Embora o câncer colorretal seja mais comum em pessoas com mais de 50 anos, especialistas observam um aumento da incidência entre adultos mais jovens. Dados do A.C.Camargo Cancer Center mostram que, no estado de São Paulo, os casos em pessoas com menos de 50 anos cresceram, em média, quase 3% ao ano entre 2000 e 2023. Ainda não há uma explicação definitiva para essa tendência, mas fatores relacionados ao estilo de vida, como alimentação inadequada, sedentarismo e obesidade, estão entre as principais hipóteses levantadas pelos pesquisadores.

Câncer de intestino

O câncer colorretal costuma se desenvolver de forma silenciosa, a partir de lesões benignas conhecidas como pólipos. Entre os principais sinais de alerta estão sangue nas fezes, alterações no funcionamento do intestino por mais de um mês, dor abdominal persistente e perda de peso sem explicação.

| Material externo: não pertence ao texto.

Lemma unknown_off h n : hash_inv h -> socks h !! n = None -> off_chain h n.
Proof using Type.
  intros [_ _ Hc Hl] Hn. split_and!; [intros (s & hd & Hs & Hi); destruct (Hc s hd n Hs (or_introl Hi)) as [(sk & E1 & _)]|intros (s & hd & Hs & Hi); destruct (Hc s hd n Hs (or_intror Hi)) as [(sk & E1 & _)]|intros (s & l & Hs & Hi); destruct (Hl s l n Hs Hi) as (sk & E1 & _)]; congruence.
Qed.
(** A socket in new memory, on no chain and without a port. *)
Lemma new_sock_conn h n isk : conn_inv h -> socks h !! n = None -> icsk_bind_hash isk = None -> conn_inv (h <| socks := <[n := isk]> (socks h) |>) /\ same_tables h (h <| socks := <[n := isk]> (socks h) |>).
Proof using Type.
  intros Hc Hn Hb. pose proof (unknown_off h n (ci_hash _ h Hc) Hn) as Ho. set (h1 := h <| socks := _ |>). assert (Hs : forall j, j <> n -> socks h1 !! j = socks h !! j) by (intros j Hj; unfold h1; cbn; by rewrite lookup_insert_ne). assert (Hi : socks h1 !! n = Some isk) by apply lookup_insert_eq.
  assert (Hst : same_tables h h1) by (split_and!; [done..|]; intros j; destruct (decide (j = n)) as [->|Hj]; [by left|right; by rewrite Hs]). split; [|done]. apply (conn_same _ h); [done..| |].
  - apply (same_bind_inv h); [|apply Hc]. split; [done|]. intros j. destruct (decide (j = n)) as [->|Hj]; [|by rewrite Hs]. rewrite Hi, Hn. cbn. unfold binding. by rewrite Hb.
  - intros j sk Hj _ Hk. assert (Hjn : j <> n) by (intros ->; by apply (on_table_off h n Hj)). rewrite Hs in Hk by done. by eapply (ci_bound _ h Hc).
Qed.

(** [h'] is [h] with the socket [n], [ch] so far, bound to its port. *)
Record inherited h n ch h' : Prop := {
  in_conn : conn_inv h';
  in_tables : same_tables h h';
  in_self : exists b, socks h' !! n = Some (ch <| icsk_bind_hash := Some b |>);
  in_other : forall j, j <> n -> socks h' !! j = socks h !! j;
}.
Lemma bind_inherited h n ch b tb : conn_inv h -> off_chain h n -> socks h !! n = Some ch -> icsk_bind_hash ch = None -> tbs h !! b = Some tb -> sk_net ch = ib_net tb -> inet_num ch = port tb -> inherited h n ch (inet_bind_hash h n b (inet_num ch)).
Proof using Type.
  intros Hc Ho Hi Hn Hb Hnet Hp. rewrite Hp. split.
  - apply (bind_hash_conn h n b tb ch); [|done|by left|done..]. destruct Hc as [? ? ? Hbd ?]. split; try done. intros j skj Hj _. by apply Hbd.
  - apply (bind_hash_same h n b ch); [done|by left].
  - exists b. rewrite bind_hash_socks, decide_True, Hi by done. cbn. f_equal. rewrite <- Hp. done.
  - intros j Hj. by rewrite bind_hash_socks, decide_False.
Qed.
Lemma create_conn h net snum b h' : conn_inv h -> find_tb h net snum = None -> inet_bind_bucket_create h net snum = Some (b, h') ->
  conn_inv h' /\ same_tables h h' /\ socks h' = socks h /\ exists tb, tbs h' !! b = Some tb /\ ib_net tb = net /\ port tb = snum.
Proof using L.
  intros Hc Hf Hcr. destruct (create_ok alloc_fresh h net snum b h' (ci_bind _ h Hc) Hf Hcr) as (Hv & Hb & Hso & _). assert (Hs : same_tables h h') by (unfold inet_bind_bucket_create in Hcr; destruct (bind_bucket_alloc (tbs h)); [|done]; injection Hcr as _ <-; split_and!; [done..|]; intros j; by right).
  split_and!; [|done|done|by eexists]. apply (conn_same _ h); [done..|]. intros j skj Hj _ Ek. rewrite Hso in Ek. by eapply (ci_bound _ h Hc).
Qed.
Lemma inherit_ok h i n isk ch h' : conn_inv h -> off_chain h n -> socks h !! i = Some isk -> socks h !! n = Some ch -> sk_net ch = sk_net isk -> icsk_bind_hash ch = None -> inet_inherit_port h i n = Some h' -> inherited h n ch h'.
Proof using L.
  intros Hc Ho Hi Hn Hnet Hb. unfold inet_inherit_port. rewrite Hi, Hn. cbn zeta. destruct (icsk_bind_hash isk) as [b|] eqn:Eb; [|done]. destruct (tbs h !! b) as [tb|] eqn:Et; [|done].
  destruct (bi_bound h (ci_bind _ h Hc) i isk b Hi Eb) as (tb' & E1 & Hio). rewrite Et in E1. injection E1 as <-. destruct (bi_owner h (ci_bind _ h Hc) b tb i Et Hio) as (sk' & F1 & _ & F2 & _). rewrite Hi in F1. injection F1 as <-. case_if_as Hp.
  - destruct (find_tb h (sk_net isk) (inet_num ch)) as [b1|] eqn:Ef; cbn.
    + intros [= <-]. destruct (find_tb_some _ _ _ _ Ef) as (tb1 & G1 & G2 & G3). by apply (bind_inherited h n ch b1 tb1); try congruence.
    + destruct (inet_bind_bucket_create h (sk_net isk) (inet_num ch)) as [[b1 h1]|] eqn:Ecr; [|done]. cbn. intros [= <-]. destruct (create_conn _ _ _ _ _ Hc Ef Ecr) as (C1 & C2 & C3 & tb1 & C4 & C5 & C6).
      destruct (bind_inherited h1 n ch b1 tb1) as [I1 I2 I3 I4]; [done|by apply (same_off h)|by rewrite C3|done|done|congruence|done|]. split; [done|by eapply same_tables_trans|done|]. intros j Hj. by rewrite I4, C3.
  - cbn. intros [= <-]. apply negb_false_iff, Z.eqb_eq in Hp. apply (bind_inherited h n ch b tb); congruence.
Qed.
End Tables.

(** ** The child *)
Section Born.
Context {K : Kernel} {H : HashEnv} {L : HashLaws H} {D : Type} {E : ChildEnv D} {QL : QuietLaws} {SU : SetupLaws} {RL : RtoLaws K} {Ca : CaStateLaws K} {Ch : ChildLaws K}.
Implicit Types (isk : inet_sock) (f : full_sock) (sk newsk : sock) (r : request_sock) (h : inet_hashinfo) (i j n b : nat).

Definition child_wf r : Prop := is_u32 (loc_addr r) /\ is_u32 (rmt_addr r) /\ is_u16 (htons (loc_port r)) /\ is_u16 (rmt_port r).
Lemma route_quiet sk r (d : D) newsk : (forall s : sock, quiet s (sk_setup_caps s d)) -> quiet newsk (child_route sk r d newsk).
Proof using QL SU RL.
  intros Hs. unfold child_route. cbn zeta. set (s1 := tcp_sync_mss _ _). assert (H1 : quiet newsk s1).
  { unfold s1. eapply (along_step rcv_kept); [apply Hs|]. eapply (along_step rcv_kept); [apply steady_quiet, ul_mtup|]. apply steady_quiet, ql_sync_mss. }
  clearbody s1. match goal with |- context [tcp_initialize_rcv_mss ?s] => set (s2 := s) end. assert (H2 : quiet newsk s2) by (eapply (along_step rcv_kept); [exact H1|]; unfold s2; case_if_as Hu; by split). clearbody s2. set (s3 := if negb (snt_synack r =? 0) then _ else _). assert (H3 : quiet newsk s3).
  { eapply (along_step rcv_kept); [exact H2|]. eapply (along_step rcv_kept); [apply steady_quiet, q_init_rcv_mss|]. unfold s3. case_if_as Hy; [apply steady_quiet, q_rtt_meas|by split]. }
  clearbody s3. eapply (along_step rcv_kept); [exact H3|]. by split.
Qed.
Lemma keys_child base s r (a : Z) : md5_inv base s -> keys_of (child_keys s r) a = None \/ a = rmt_addr r /\ exists k l, keys_of s a = Some (k, l) /\ keys_of (child_keys s r) a = Some (take (Z.to_nat l) k, l).
Proof using Type.
  intros Hv. unfold child_keys. cbn zeta. destruct Hv as [Hv _]. pose proof (lookup_spec s (rmt_addr r) Hv) as Hl. set (new := s <| md5sig_info := None |>). assert (Hn : keys_of new a = None) by done.
  destruct (tcp_v4_md5_do_lookup s (rmt_addr r)) as [k|]; [|by left]. destruct child_key_mem as [mem|]; [|by left]. assert (Hv' : md5_inv (md5sig_users s) new) by (split; [done|cbn; lia]).
  destruct (do_add_ok uninit_key mem _ new (rmt_addr r) (take (Z.to_nat (keylen k)) (key k)) (keylen k) Hv') as [_ A2]. rewrite A2. destruct (fst _) as [e|]; [by left|]. destruct (Z.eqb_spec (rmt_addr r) a) as [<-|]; [right|by left]. split; [done|]. exists (key k), (keylen k). rewrite <- Hl. done.
Qed.
Lemma hash_found h n ch b : conn_inv h -> off_chain h n -> socks h !! n = Some (ch <| icsk_bind_hash := Some b |>) -> wf_sock ch ->
  (forall j skj, on_table h j -> socks h !! j = Some skj -> flow_key skj <> flow_key ch) ->
  conn_inv (inet_hash_nolisten h n None) /\ inet_lookup_established_ (inet_hash_nolisten h n None) (sk_net ch) (inet_daddr ch) (inet_dport ch) (inet_rcv_saddr ch) (inet_num ch) (sk_bound_dev_if ch) = Some n /\
  socks (inet_hash_nolisten h n None) !! n ≫= icsk_bind_hash = Some b /\ forall j, j <> n -> socks (inet_hash_nolisten h n None) !! j = socks h !! j.
Proof using L.
  intros Hc Ho Hi Hw Hk. set (sk := ch <| icsk_bind_hash := Some b |>) in *. split; [by apply (nolisten_ok h n sk (fun _ => True))|]. unfold inet_hash_nolisten. rewrite Hi. cbn zeta. set (h1 := upd_sock h n _). assert (Hi1 : socks h1 !! n = Some (sk <| sk_hash := inet_sk_ehashfn sk |>)) by (unfold h1; by rewrite upd_sock_same, Hi). destruct Hc as [[[Hm Hl] _ _ _] _ _ _ _]. split_and!.
  - exact (added_found h1 n (sk <| sk_hash := inet_sk_ehashfn sk |>) Hm Hl Hi1 Hw eq_refl).
  - by rewrite ehash_add_socks, decide_True, Hi1.
  - intros j Hj. rewrite ehash_add_socks, decide_False by done. unfold h1. by rewrite upd_sock_other.
Qed.
(** C9. The child of a handshake takes its place: for a request whose four-tuple no connection has,
    the tables stay consistent, the new socket owns the local port and is what the next segment of
    the peer finds, every other socket is as it was, and the child starts in SYN-RECV with nothing
    received but the SYN, and with no key but that of its peer. *)
Theorem syn_recv_sock_ok base h i n isk f skb r dif c h' : conn_inv h -> socks h !! i = Some isk -> socks h !! n = None -> child_wf r -> md5_inv base (fs_md5 f) -> (forall s (d : D), quiet s (sk_setup_caps s d)) ->
  inet_lookup_established_ h (sk_net isk) (rmt_addr r) (rmt_port r) (loc_addr r) (htons (loc_port r)) dif = None ->
  (forall j skj, on_table h j -> socks h !! j = Some skj -> sk_bound_dev_if skj = 0 \/ sk_bound_dev_if skj = dif) ->
  tcp_v4_syn_recv_sock h i n f skb r = Some (c, h') ->
  conn_inv h' /\ inet_lookup_established_ h' (sk_net isk) (rmt_addr r) (rmt_port r) (loc_addr r) (htons (loc_port r)) (sk_bound_dev_if isk) = Some n /\
  (exists b tb, socks h' !! n ≫= icsk_bind_hash = Some b /\ tbs h' !! b = Some tb /\ port tb = htons (loc_port r)) /\ (forall j, j <> n -> socks h' !! j = socks h !! j) /\
  (sk_state (fs_sk c), rcv_nxt (tp (fs_sk c)), copied_seq (tp (fs_sk c)), out_of_order_queue (tp (fs_sk c))) = (TCP_SYN_RECV, u32 (rcv_isn r + 1), u32 (rcv_isn r + 1), []) /\
  (forall a, keys_of (fs_md5 c) a = None \/ a = rmt_addr r /\ exists k l, keys_of (fs_md5 f) a = Some (k, l) /\ keys_of (fs_md5 c) a = Some (take (Z.to_nat l) k, l)).
Proof using L QL SU RL Ca Ch.
  intros Hc Hi Hn (W1 & W2 & W3 & W4) Hv Hq Hlk Hdev. unfold tcp_v4_syn_recv_sock. cbn zeta. case_if_as Hf; [done|]. destruct (tcp_create_openreq_child (fs_sk f) r skb) as [newsk|] eqn:Ecr; [|done]. rewrite Hi. destruct (inet_csk_route_child_sock newsk r) as [d|]; [|done]. set (ch := child_inet isk r). set (h1 := h <| socks := <[n := ch]> (socks h) |>). destruct (inet_inherit_port h1 i n) as [h2|] eqn:Ei; [|done]. cbn. intros [= <- <-].
  destruct (new_sock_conn h n ch Hc Hn eq_refl) as [Hc1 Hs1]. fold h1 in Hc1, Hs1. assert (Ho1 : off_chain h1 n) by (apply (same_off h); [done|by apply unknown_off; [apply Hc|]]). assert (Hi1 : socks h1 !! i = Some isk) by (unfold h1; cbn; rewrite lookup_insert_ne; [done|congruence]). assert (Hn1 : socks h1 !! n = Some ch) by apply lookup_insert_eq.
  destruct (inherit_ok h1 i n isk ch h2 Hc1 Ho1 Hi1 Hn1 eq_refl eq_refl Ei) as [I1 I2 (b & I3) I4]. assert (Hno : forall j skj, on_table h j -> socks h !! j = Some skj -> flow_key skj <> flow_key ch).
  { intros j skj Hj Ej Ek. pose proof (lookup_established_spec h (sk_net isk) (rmt_addr r) (rmt_port r) (loc_addr r) (htons (loc_port r)) dif (ci_hash _ h Hc) W2 W4) as Hl. cbn zeta in Hl. rewrite Hlk in Hl. specialize (Hl j skj Hj Ej). unfold flow_key in Ek. injection Ek as K1 K2 K3 K4 K5. unfold same_flow in Hl. rewrite K1, K2, K3, K4, K5 in Hl. change (sk_net ch) with (sk_net isk) in Hl. change (inet_rcv_saddr ch) with (loc_addr r) in Hl. change (inet_num ch) with (htons (loc_port r)) in Hl. change (inet_daddr ch) with (rmt_addr r) in Hl. change (inet_dport ch) with (rmt_port r) in Hl. rewrite !Z.eqb_refl in Hl. cbn [andb] in Hl. apply orb_false_iff in Hl as [Hl1 Hl2]. destruct (Hdev j skj Hj Ej); lia. }
  destruct (hash_found h2 n ch b I1) as (J1 & J2 & J3 & J4); [by apply (same_off h1)|done|by split_and!| |].
  { intros j skj Hj Ej. apply (same_on_table h1) in Hj; [|done]. apply (same_on_table h) in Hj; [|done]. assert (Hjn : j <> n) by (intros ->; apply (on_table_off h n Hj), unknown_off; [apply Hc|done]). rewrite I4 in Ej by done. unfold h1 in Ej. cbn in Ej. rewrite lookup_insert_ne in Ej by done. by apply (Hno j). }
  split_and!; [done|exact J2| | | |intros a; by apply (keys_child base)].
  - destruct (socks (inet_hash_nolisten h2 n None) !! n) as [skn|] eqn:En; [|done]. cbn in J3. destruct (bi_bound _ (ci_bind _ _ J1) n skn b En J3) as (tb & T1 & T2). destruct (bi_owner _ (ci_bind _ _ J1) b tb n T1 T2) as (sk' & F1 & _ & _ & F3). exists b, tb. split_and!; [done..|]. rewrite <- F3. assert (Hsk : inet_num sk' = inet_num ch); [|exact Hsk]. unfold inet_hash_nolisten in F1. rewrite I3 in F1. rewrite ehash_add_socks, decide_True, upd_sock_same, I3 in F1 by done. cbn in F1. by injection F1 as <-.
  - intros j Hj. rewrite J4, I4 by done. unfold h1. cbn. by rewrite lookup_insert_ne.
  - destruct (openreq_child_spec (fs_sk f) r skb newsk Ecr) as (O1 & O2 & O3 & _ & _ & _ & _ & _ & _ & _ & _ & O4 & _). destruct (route_quiet (fs_sk f) r d newsk ltac:(intros s0; apply Hq)) as [Q1 _]. change (fs_sk (child_full f (child_route (fs_sk f) r d newsk) r)) with (child_route (fs_sk f) r d newsk). set (born := child_route (fs_sk f) r d newsk) in *. clearbody born. unfold rcv_side in Q1. injection Q1 as Q1 Q2 Q3 Q4 Q5 Q6. by rewrite Q1, Q4, Q5, Q6, O1, O2, O3, O4.
Qed.
End Born.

Especialistas destacam que apenas cerca de 4% dos casos têm origem hereditária. A maior parte está associada a fatores de risco ligados ao estilo de vida, como sedentarismo, obesidade, tabagismo, consumo excessivo de álcool e dieta pobre em fibras.

Diagnóstico precoce pode curar 90% dos casos de câncer de intestino
Diagnóstico precoce pode curar 90% dos casos de câncer de intestino

A recomendação médica é iniciar o rastreamento da doença a partir dos 45 anos. A colonoscopia segue como o principal exame para diagnóstico, pois permite visualizar o intestino e remover pólipos antes que evoluam para tumores.

Em maio, o Ministério da Saúde incorporou o Teste Imunoquímico Fecal (FIT) como exame de referência no Sistema Único de Saúde (SUS) para o rastreamento da doença. O protocolo é destinado a homens e mulheres entre 50 e 75 anos sem sintomas e faz parte da estratégia para ampliar a prevenção entre mais de 40 milhões de brasileiros.

O FIT identifica pequenas quantidades de sangue oculto nas fezes por meio de anticorpos específicos. Além de apresentar sensibilidade entre 85% e 92% para detectar alterações intestinais, o exame dispensa dietas restritivas e preparo intestinal antes da coleta.

A amostra é coletada pelo próprio paciente em casa e enviada para análise laboratorial. Caso o resultado indique a presença de sangue oculto, o paciente é encaminhado para realizar uma colonoscopia, que pode confirmar o diagnóstico e remover lesões antes que elas evoluam para um câncer.